Posted by Larry Doyle on January 25, 2010 2:34 PM |

Thanks to a loyal Sense on Cents supporter for sharing the most recent copy of Compliance Reporter, a publication of Institutional Investor, Inc.. The lead article this week,  FINRA Readies Slug of Enforcement Cases, addresses the fact that FINRA:

is targeting a slew of enforcement actions across a range of areas, including reverse convertibles and auction-rate securities.

Oh boy, here we go again. FINRA talking tough about auction-rate securities. Additionally, FINRA further flexes its muscle by:

warning firms that strained layoffs and resources are no excuse to delay responses to FINRA’s request for document production requests.

This self-regulatory organization has truly got some set of balls talking about delayed responses to requests for documents and information. Do you think the thousands of investors with upwards of $150 billion in frozen ARS may like to see the documents and information relating to FINRA’s liquidation of its own $647 million ARS position in mid-2007? Yes, mid-2007 as the ARS market had started to fail. You think?

How about if FINRA releases its own trade tickets and details regarding that sale? Why won’t they turn the tables on themselves and release this information?

The Compliance Reporter continues and offers:

FINRA also has deepened its investigation of the ARS market. The SRO soon will issue settlements and formal complaints against firms that Merrill (FINRA’s chief of enforcement ) said engaged in self-dealing by dumping their ARS holdings when the market began to freeze but failing to change the way they marketed the product to retail customers.

Who was charged with protecting investors at that point and who is still charged with protecting investors now? Yes, FINRA, the Wall Street self-regulatory organization which did not post on its own website the fact that the ARS market was failing until it had totally frozen in early 2008. Some protection. Friends like this who needs enemies.

Who within FINRA is going to have a conscience and address the question Sense on Cents has been asking since last April? Who may have left FINRA but has details of this liquidation and is willing to share them? Let’s see the details of FINRA’s own sale of ARS in mid-2007.  Anybody at FINRA feeling a little anxious knowing that the organization liquidated $647 million of these supposed cash equivalents onto some unsuspecting investors? America is screaming for transparency and integrity. Who at FINRA has the courage to provide it?

FINRA has never provided one shred of meaningful evidence supporting the fact that it liquidated its ARS position without knowledge that the market was freezing. To think that FINRA did not know the market was freezing when it liquidated its bonds defies logic. The fact that FINRA has never provided any details about its sale speaks VOLUMES!!

Now it has the balls to issue complaints about self-dealing by other dealers. Who is to say that those dealers did not dump their ARS positions after having seen FINRA dump its bonds? Or perhaps more likely, FINRA dumped its bonds after seeing other dealers dump their bonds.

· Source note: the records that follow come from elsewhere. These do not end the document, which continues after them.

(* ===== verification/MemoryTransport.v ===== *)
(** * The in-memory transport over the v3 device ([transport.py], [InMemoryTransport]).

    A bounded byte queue between the host and the simulated device: writes are cut so
    that every reply fits, reads produce at most one data frame into an empty queue, and
    the device is told when the last byte of a data frame has been read.  The transport
    is the branch whose device is a [SimulatedV3Device]; the lock serialises the methods,
    so each is one step.  [monotonic()] readings are arguments, in units the interval is
    given in. *)

From S2P Require Import Prelude PyStruct Checksum Incremental V3Constants V3Header V3Samples ModelsV3 V3Frames Synthetic SimulatorV3 DeviceV3.

(** [constants.MIN_FRAME_BYTES] of protocol version 1. *)
Definition V1_MIN_FRAME_BYTES : Z := 48.

Inductive transport_error :=
| TransportClosedError
| TransportBufferError
| TransportValueError (message : string)
| DeviceRaised (e : sim_error).

Module InMemoryTransport.
Record InMemoryTransport := mk {
  device : SimulatedV3Device;
  _read_chunk_size : option Z;
  _write_chunk_size : option Z;
  _max_pending_bytes : Z;
  _stream_interval : option Z;
  _demand_driven : bool;
  _stream_credits : Z;
  _next_stream_at : Z;
  _pending : bytes;
  _pending_data_bytes : Z;
  _is_open : bool
}.

Definition set_device (d : SimulatedV3Device) (t : InMemoryTransport) : InMemoryTransport :=
  mk d t.(_read_chunk_size) t.(_write_chunk_size) t.(_max_pending_bytes) t.(_stream_interval)
    t.(_demand_driven) t.(_stream_credits) t.(_next_stream_at) t.(_pending) t.(_pending_data_bytes)
    t.(_is_open).
Definition set_schedule (credits next_at : Z) (t : InMemoryTransport) : InMemoryTransport :=
  mk t.(device) t.(_read_chunk_size) t.(_write_chunk_size) t.(_max_pending_bytes) t.(_stream_interval)
    t.(_demand_driven) credits next_at t.(_pending) t.(_pending_data_bytes) t.(_is_open).
Definition set_queue (pending : bytes) (data_bytes : Z) (t : InMemoryTransport) : InMemoryTransport :=
  mk t.(device) t.(_read_chunk_size) t.(_write_chunk_size) t.(_max_pending_bytes) t.(_stream_interval)
    t.(_demand_driven) t.(_stream_credits) t.(_next_stream_at) pending data_bytes t.(_is_open).
Definition set_closed (t : InMemoryTransport) : InMemoryTransport :=
  mk t.(device) t.(_read_chunk_size) t.(_write_chunk_size) t.(_max_pending_bytes) t.(_stream_interval)
    t.(_demand_driven) t.(_stream_credits) t.(_next_stream_at) t.(_pending) t.(_pending_data_bytes) false.
End InMemoryTransport.
Export InMemoryTransport(set_device, set_schedule, set_queue, set_closed).
Abbreviation InMemoryTransport := InMemoryTransport.InMemoryTransport.

(** [self._max_control_frame_bytes] for a v3 device. *)
Definition _max_control_frame_bytes : Z := MAX_CONTROL_FRAME_BYTES.

Definition positive_or_none (o : option Z) : bool :=
  match o with Some n => 0 <? n | None => true end.

Definition init_transport (d : SimulatedV3Device) (read_chunk_size write_chunk_size : option Z)
    (max_pending_bytes : Z) (stream_interval : option Z) (demand_driven : bool) (now : Z) :
    result transport_error InMemoryTransport :=
  _ ← require (positive_or_none read_chunk_size) (TransportValueError "read_chunk_size must be positive");
  _ ← require (positive_or_none write_chunk_size) (TransportValueError "write_chunk_size must be positive");
  let minimum_pending := MAX_DATA_FRAME_BYTES + _max_control_frame_bytes in
  _ ← require (minimum_pending <=? max_pending_bytes)
        (TransportValueError "max_pending_bytes is below the minimum");
  _ ← require (positive_or_none stream_interval)
        (TransportValueError "stream_interval must be positive or None");
  Ok (InMemoryTransport.mk (begin_host_session d) read_chunk_size write_chunk_size max_pending_bytes
        stream_interval demand_driven 0 now [] 0 true).

(** A method: the state it leaves, and its value or exception. *)
Definition step (A : Type) : Type := (InMemoryTransport * result transport_error A)%type.

Definition closed {A} (t : InMemoryTransport) : step A := (t, Err TransportClosedError).

Definition min_opt (n : Z) (limit : option Z) : Z :=
  match limit with Some m => Z.min n m | None => n end.

(** How many maximum-size replies still fit (lines 601-602). *)
Definition response_slots (t : InMemoryTransport) : Z :=
  (t.(InMemoryTransport._max_pending_bytes) - zlen t.(InMemoryTransport._pending)) / _max_control_frame_bytes.

(** Lines 605-611: the bytes one [write] accepts. *)
Definition accepted_bytes (t : InMemoryTransport) (view : bytes) : Z :=
  let accepted := Z.min (zlen view) t.(InMemoryTransport.device).(SimulatedV3Device._max_receive_bytes) in
  let accepted := Z.min accepted (response_slots t * V1_MIN_FRAME_BYTES) in
  min_opt accepted t.(InMemoryTransport._write_chunk_size).

Definition write (t : InMemoryTransport) (view : bytes) (now : Z) : step Z :=
  if negb t.(InMemoryTransport._is_open) then closed t
  else if (length view =? 0)%nat then (t, Ok 0)
  else if response_slots t =? 0 then (t, Ok 0)
  else
    let accepted := accepted_bytes t view in
    match device_receive t.(InMemoryTransport.device) (take (Z.to_nat accepted) view) with
    | Err e => (t, Err (DeviceRaised e))
    | Ok (d, responses) =>
        let changed := bool_decide (d.(SimulatedV3Device._state)
                         <> t.(InMemoryTransport.device).(SimulatedV3Device._state)) in
        let t := set_device d t in
        let t := if changed then set_schedule 0 now t else t in
        let response_bytes := sum_list_with length responses in
        if t.(InMemoryTransport._max_pending_bytes)
             <? zlen t.(InMemoryTransport._pending) + Z.of_nat response_bytes
        then (set_device (record_transport_error d) t, Err TransportBufferError)
        else (set_queue (t.(InMemoryTransport._pending) ++ concat responses)
                t.(InMemoryTransport._pending_data_bytes) t, Ok accepted)
    end.

Definition _bounded_read_size_locked (t : InMemoryTransport) (requested : Z) : Z :=
  min_opt (Z.min requested (zlen t.(InMemoryTransport._pending))) t.(InMemoryTransport._read_chunk_size).

Definition _data_bytes_read_locked (t : InMemoryTransport) (returned : Z) : InMemoryTransport :=
  if t.(InMemoryTransport._pending_data_bytes) =? 0 then t
  else
    let rest := Z.max 0 (t.(InMemoryTransport._pending_data_bytes) - returned) in
    let t := set_queue t.(InMemoryTransport._pending) rest t in
    if rest =? 0 then set_device (set_transport_pending_data false t.(InMemoryTransport.device)) t
    else t.

(** [monotonic()] is read before the interval is checked. *)
Definition _produce_stream_frame_locked (t : InMemoryTransport) (now : Z) :
    result sim_error InMemoryTransport :=
  if negb (length t.(InMemoryTransport._pending) =? 0)%nat then Ok t
  else if t.(InMemoryTransport._demand_driven) && (t.(InMemoryTransport._stream_credits) =? 0) then Ok t
  else if match t.(InMemoryTransport._stream_interval) with
          | Some _ => now <? t.(InMemoryTransport._next_stream_at) | None => false end then Ok t
  else
    '(d, data_frame) ← next_data_frame t.(InMemoryTransport.device);
    match data_frame with
    | None => Ok (set_device d t)
    | Some frame =>
        let t := set_device (set_transport_pending_data true d) t in
        let t := set_queue (t.(InMemoryTransport._pending) ++ frame) (zlen frame) t in
        Ok (set_schedule
              (if t.(InMemoryTransport._demand_driven) then t.(InMemoryTransport._stream_credits) - 1
               else t.(InMemoryTransport._stream_credits))
              (match t.(InMemoryTransport._stream_interval) with
               | Some interval => now + interval | None => t.(InMemoryTransport._next_stream_at) end) t)
    end.

(** Lines 634-642 and 653-664: what [read] and [readinto] share. *)
Definition take_chunk (t : InMemoryTransport) (requested now : Z) : step bytes :=
  match _produce_stream_frame_locked t now with
  | Err e => (t, Err (DeviceRaised e))
  | Ok t =>
      if (length t.(InMemoryTransport._pending) =? 0)%nat then (t, Ok [])
      else
        let returned := _bounded_read_size_locked t requested in
        let n := Z.to_nat returned in
        let chunk := take n t.(InMemoryTransport._pending) in
        let t := set_queue (drop n t.(InMemoryTransport._pending)) t.(InMemoryTransport._pending_data_bytes) t in
        (_data_bytes_read_locked t returned, Ok chunk)
  end.

Definition read (t : InMemoryTransport) (size now : Z) : step bytes :=
  if negb t.(InMemoryTransport._is_open) then closed t
  else if size <=? 0 then (t, Err (TransportValueError "read size must be positive"))
  else take_chunk t size now.

(** The caller's buffer is returned with the chunk at its front. *)
Definition readinto (t : InMemoryTransport) (buffer : bytes) (now : Z) : step (bytes * Z) :=
  if (length buffer =? 0)%nat then (t, Ok (buffer, 0))
  else if negb t.(InMemoryTransport._is_open) then closed t
  else match take_chunk t (zlen buffer) now with
       | (t, Ok chunk) => (t, Ok (chunk ++ drop (length chunk) buffer, zlen chunk))
       | (t, Err e) => (t, Err e)
       end.

Definition request_stream_frame (t : InMemoryTransport) : step unit :=
  if negb t.(InMemoryTransport._is_open) then closed t
  else (if t.(InMemoryTransport._demand_driven)
        then set_schedule (t.(InMemoryTransport._stream_credits) + 1) t.(InMemoryTransport._next_stream_at) t
        else t, Ok tt).

Definition flush (t : InMemoryTransport) : step unit :=
  if negb t.(InMemoryTransport._is_open) then closed t else (t, Ok tt).

Definition close (t : InMemoryTransport) : InMemoryTransport :=
  if t.(InMemoryTransport._is_open) then
    let t := set_closed t in
    let t := set_queue [] 0 t in
    let t := set_device (discard_transport_data t.(InMemoryTransport.device)) t in
    set_schedule 0 t.(InMemoryTransport._next_stream_at) t
  else t.

(** ** How many requests a write completes

    A request is at least 48 bytes and the parser holds at most one unfinished
    candidate; the fixed bytes 0-19 of a candidate's header hold no second magic, so a
    request embedded in a rejected candidate still ends past everything buffered. *)

Lemma request_size l f n : next_action (FrameT:=bytes) l = Emit f n -> (48 <= n <= 68)%nat.
Proof.
  intros H. unfold next_action in H.
  destruct (starts_with magic_bytes l); [|by destruct (starts_with l magic_bytes)].
  destruct (length l <? header_size)%nat; [done|].
  destruct (decode_header l 0) as [h|?] eqn:Hd; [|done].
  destruct (length l <? total_length h)%nat; [done|].
  destruct (decode_frame l 0 h) as [f'|[]]; [|done..]. injection H as _ <-.
  cbn [decode_header request_codec] in Hd. apply sorted_by_Ok, request_header_total in Hd. cbn [total_length request_codec]. lia.
Qed.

The stench surrounding FINRA’s ARS liquidation has not lessened with the passage of time. That stench has only gotten worse and is pervasive in the market. It will only be exterminated with the release of details by FINRA regarding its ARS liquidation in mid-2007.

When will FINRA release the details?

I’m going nowhere until they do.

Any institutional or individual investor still holding frozen ARS positions, I encourage you to join with me in calling for the release of this information.


For newer readers of Sense on Cents, access information on FINRA, auction-rate securities, FINRA’s Annual Reports, and lawsuits against FINRA via the search window on every page here at the site. America deserves to know the underside to Wall Street’s SRO.

  • Dave

    maybe FINRA will finally go after Oppenheimer for lying to and duping their clients. For the unitiated Oppenheimer sold $1 billion of this stuff which they called “floaters” to disguise the fact auctions even took place.

    If you’ve ever thought about investing through Oppenheimer – don’t.

  • phil trupp

    Yes, the stench lingers. Back door financial dealing has an unmistakable aroma. To your credit, you’ve followed the scent for a very long time. You certainly deserve praise for being the first to spot FINRA’s cover-up. Your subsequent reporting helped shine light into this murky Pandora’s box. Had the facts slipped by you, it’s doubtful the media (especially media outside the Beltway)would ever have broken this story. Stick with it, Larry. A great many ARS victims should be sending you roses. RE: former FINRA boss Mary Schapiro: We need her on the hot seat in front of the House Financial Services Committee. Keep pushing. Hopefully we’ll get to the bottom of this double-dealing farce.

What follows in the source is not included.